#### [Problem details]
Return exactly the lines below, starting with the one that has "occurrence still to be passed over. *)" and going on through the one that has "if String.prefix old s".

#### [Stored data entries]
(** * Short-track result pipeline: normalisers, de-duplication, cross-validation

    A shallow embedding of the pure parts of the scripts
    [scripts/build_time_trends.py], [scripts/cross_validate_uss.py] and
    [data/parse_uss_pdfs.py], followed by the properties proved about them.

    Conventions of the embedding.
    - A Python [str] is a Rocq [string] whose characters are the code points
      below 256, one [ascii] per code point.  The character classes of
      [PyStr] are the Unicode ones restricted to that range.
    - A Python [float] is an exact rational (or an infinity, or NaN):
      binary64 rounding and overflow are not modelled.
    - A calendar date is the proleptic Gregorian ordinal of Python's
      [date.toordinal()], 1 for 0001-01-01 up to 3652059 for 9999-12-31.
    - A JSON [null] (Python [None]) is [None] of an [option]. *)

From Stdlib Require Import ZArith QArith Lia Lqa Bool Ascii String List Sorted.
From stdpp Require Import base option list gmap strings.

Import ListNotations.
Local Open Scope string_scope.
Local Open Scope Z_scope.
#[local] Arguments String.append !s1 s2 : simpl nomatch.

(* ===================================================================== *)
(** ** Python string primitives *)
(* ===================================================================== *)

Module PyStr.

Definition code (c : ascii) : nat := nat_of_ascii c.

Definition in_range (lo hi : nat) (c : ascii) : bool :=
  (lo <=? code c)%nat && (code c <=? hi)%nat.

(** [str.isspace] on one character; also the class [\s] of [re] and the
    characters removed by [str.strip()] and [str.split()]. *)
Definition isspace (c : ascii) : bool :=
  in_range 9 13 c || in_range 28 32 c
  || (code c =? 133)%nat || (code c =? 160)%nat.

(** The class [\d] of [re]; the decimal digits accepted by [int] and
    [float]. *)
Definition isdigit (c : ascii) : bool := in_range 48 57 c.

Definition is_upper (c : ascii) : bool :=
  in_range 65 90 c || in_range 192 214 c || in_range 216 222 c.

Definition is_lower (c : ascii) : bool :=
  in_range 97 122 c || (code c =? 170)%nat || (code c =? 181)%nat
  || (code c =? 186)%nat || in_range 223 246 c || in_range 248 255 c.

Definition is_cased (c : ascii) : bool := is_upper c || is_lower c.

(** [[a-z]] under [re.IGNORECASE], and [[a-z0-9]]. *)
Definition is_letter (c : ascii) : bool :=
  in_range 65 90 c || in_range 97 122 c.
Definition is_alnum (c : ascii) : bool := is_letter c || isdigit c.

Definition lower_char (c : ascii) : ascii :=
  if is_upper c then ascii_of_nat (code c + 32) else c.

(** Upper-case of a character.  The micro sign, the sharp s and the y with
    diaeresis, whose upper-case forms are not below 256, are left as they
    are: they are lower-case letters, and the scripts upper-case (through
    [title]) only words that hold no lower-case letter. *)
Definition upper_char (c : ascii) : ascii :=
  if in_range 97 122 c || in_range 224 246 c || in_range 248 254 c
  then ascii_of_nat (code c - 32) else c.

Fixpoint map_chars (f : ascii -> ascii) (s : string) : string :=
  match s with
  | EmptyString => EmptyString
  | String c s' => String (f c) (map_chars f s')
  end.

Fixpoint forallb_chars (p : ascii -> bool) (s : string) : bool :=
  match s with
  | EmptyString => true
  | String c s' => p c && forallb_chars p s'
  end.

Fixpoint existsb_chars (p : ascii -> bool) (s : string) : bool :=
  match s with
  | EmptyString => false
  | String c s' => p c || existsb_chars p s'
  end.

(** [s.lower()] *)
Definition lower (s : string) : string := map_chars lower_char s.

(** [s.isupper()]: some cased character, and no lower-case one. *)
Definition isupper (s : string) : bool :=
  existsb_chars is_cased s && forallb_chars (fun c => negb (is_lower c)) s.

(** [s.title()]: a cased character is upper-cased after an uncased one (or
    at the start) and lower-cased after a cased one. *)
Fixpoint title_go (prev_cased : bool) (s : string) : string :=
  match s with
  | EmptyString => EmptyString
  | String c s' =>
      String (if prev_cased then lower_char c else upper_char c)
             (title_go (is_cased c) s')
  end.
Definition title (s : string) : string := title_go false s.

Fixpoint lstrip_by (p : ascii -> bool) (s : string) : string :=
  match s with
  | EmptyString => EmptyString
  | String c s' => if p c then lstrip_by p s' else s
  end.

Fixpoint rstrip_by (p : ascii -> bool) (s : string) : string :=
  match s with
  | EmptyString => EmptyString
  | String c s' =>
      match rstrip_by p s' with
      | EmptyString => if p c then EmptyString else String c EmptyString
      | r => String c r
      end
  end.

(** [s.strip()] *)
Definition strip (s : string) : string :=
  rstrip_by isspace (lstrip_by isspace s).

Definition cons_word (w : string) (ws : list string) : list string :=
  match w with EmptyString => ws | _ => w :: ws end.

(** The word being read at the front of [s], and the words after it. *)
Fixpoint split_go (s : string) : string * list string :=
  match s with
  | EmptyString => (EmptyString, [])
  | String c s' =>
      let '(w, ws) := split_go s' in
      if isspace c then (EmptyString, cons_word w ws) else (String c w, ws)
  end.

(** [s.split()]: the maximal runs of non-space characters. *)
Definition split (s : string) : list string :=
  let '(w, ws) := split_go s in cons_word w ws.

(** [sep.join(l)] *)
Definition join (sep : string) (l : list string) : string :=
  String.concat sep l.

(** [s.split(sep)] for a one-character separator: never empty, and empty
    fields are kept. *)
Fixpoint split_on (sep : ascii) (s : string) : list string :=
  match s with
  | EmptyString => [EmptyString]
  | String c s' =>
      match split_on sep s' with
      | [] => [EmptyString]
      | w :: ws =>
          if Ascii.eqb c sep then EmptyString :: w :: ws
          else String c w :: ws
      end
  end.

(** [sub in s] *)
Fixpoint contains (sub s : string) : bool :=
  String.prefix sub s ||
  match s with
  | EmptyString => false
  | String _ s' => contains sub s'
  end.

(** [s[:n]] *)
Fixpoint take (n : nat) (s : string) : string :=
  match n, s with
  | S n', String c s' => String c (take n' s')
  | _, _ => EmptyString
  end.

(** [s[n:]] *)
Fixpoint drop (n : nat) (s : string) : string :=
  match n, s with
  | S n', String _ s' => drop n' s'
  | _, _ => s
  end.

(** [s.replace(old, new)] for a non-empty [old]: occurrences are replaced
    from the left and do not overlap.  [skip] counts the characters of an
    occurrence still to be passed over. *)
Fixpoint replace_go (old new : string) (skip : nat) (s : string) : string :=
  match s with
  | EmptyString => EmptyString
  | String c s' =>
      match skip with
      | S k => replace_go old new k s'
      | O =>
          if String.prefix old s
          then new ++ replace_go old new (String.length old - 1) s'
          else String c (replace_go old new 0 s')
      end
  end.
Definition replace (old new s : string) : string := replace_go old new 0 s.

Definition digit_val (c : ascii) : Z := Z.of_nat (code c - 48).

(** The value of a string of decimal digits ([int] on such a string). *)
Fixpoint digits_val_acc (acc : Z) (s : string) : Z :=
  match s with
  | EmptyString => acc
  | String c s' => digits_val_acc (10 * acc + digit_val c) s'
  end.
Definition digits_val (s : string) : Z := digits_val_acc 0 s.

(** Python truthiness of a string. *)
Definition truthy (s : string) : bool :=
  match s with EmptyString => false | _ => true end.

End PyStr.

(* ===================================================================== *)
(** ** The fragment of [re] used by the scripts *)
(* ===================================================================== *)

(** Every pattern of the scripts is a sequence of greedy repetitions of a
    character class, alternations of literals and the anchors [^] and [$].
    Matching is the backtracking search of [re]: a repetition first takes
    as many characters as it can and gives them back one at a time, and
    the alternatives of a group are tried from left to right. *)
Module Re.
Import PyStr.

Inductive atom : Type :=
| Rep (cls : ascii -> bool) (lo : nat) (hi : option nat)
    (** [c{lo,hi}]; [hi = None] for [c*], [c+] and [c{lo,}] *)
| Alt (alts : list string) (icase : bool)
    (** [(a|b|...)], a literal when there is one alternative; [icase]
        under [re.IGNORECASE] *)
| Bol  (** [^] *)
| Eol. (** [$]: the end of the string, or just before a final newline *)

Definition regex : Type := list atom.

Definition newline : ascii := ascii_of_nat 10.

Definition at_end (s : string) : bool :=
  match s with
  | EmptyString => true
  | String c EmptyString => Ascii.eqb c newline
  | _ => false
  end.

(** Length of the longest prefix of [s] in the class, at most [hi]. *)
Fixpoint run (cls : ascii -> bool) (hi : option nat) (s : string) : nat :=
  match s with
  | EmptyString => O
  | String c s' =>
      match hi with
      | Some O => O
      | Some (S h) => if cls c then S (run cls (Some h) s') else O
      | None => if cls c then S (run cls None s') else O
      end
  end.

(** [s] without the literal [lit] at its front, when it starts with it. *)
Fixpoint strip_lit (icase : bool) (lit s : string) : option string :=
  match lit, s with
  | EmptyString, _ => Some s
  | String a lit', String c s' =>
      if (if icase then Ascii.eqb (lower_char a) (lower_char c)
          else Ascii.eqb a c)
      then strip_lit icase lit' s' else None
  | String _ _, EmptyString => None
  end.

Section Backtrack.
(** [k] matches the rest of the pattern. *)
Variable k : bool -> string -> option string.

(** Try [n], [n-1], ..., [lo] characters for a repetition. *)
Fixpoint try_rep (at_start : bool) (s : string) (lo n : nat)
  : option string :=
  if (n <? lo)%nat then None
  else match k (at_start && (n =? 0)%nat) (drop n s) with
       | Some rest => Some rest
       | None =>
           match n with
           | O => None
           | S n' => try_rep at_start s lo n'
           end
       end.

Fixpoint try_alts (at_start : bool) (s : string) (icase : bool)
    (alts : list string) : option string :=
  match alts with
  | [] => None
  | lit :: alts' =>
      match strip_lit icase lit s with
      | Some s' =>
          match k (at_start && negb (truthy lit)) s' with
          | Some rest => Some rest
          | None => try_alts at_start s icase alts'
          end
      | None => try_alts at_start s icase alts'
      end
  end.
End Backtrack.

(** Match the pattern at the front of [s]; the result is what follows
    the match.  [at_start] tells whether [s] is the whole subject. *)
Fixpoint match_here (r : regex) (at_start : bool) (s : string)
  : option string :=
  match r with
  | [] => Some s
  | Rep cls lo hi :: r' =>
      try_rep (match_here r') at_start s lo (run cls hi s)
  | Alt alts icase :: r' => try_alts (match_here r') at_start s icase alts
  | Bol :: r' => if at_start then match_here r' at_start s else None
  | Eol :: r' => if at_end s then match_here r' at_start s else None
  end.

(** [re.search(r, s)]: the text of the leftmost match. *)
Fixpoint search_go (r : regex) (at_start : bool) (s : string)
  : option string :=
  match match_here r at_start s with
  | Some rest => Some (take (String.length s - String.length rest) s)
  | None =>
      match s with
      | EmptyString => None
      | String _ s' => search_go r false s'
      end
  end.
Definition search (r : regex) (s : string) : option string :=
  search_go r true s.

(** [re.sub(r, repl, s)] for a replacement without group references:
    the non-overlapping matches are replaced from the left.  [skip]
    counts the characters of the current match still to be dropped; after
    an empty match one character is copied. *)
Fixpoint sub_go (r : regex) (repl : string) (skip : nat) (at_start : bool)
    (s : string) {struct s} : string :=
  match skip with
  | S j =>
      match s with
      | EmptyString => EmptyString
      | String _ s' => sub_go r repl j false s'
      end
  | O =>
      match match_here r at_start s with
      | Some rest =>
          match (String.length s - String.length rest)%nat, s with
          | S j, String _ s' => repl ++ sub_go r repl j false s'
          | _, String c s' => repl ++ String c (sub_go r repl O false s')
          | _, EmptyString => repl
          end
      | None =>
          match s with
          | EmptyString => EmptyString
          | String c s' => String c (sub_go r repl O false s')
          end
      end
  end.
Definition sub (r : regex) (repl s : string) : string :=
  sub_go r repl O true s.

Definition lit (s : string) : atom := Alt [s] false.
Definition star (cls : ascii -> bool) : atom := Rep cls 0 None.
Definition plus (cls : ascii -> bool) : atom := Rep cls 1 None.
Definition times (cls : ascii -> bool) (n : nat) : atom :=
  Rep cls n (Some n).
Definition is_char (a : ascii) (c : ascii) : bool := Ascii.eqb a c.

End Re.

#### [Response to the task]
    occurrence still to be passed over. *)
Fixpoint replace_go (old new : string) (skip : nat) (s : string) : string :=
  match s with
  | EmptyString => EmptyString
  | String c s' =>
      match skip with
      | S k => replace_go old new k s'
      | O =>
          if String.prefix old s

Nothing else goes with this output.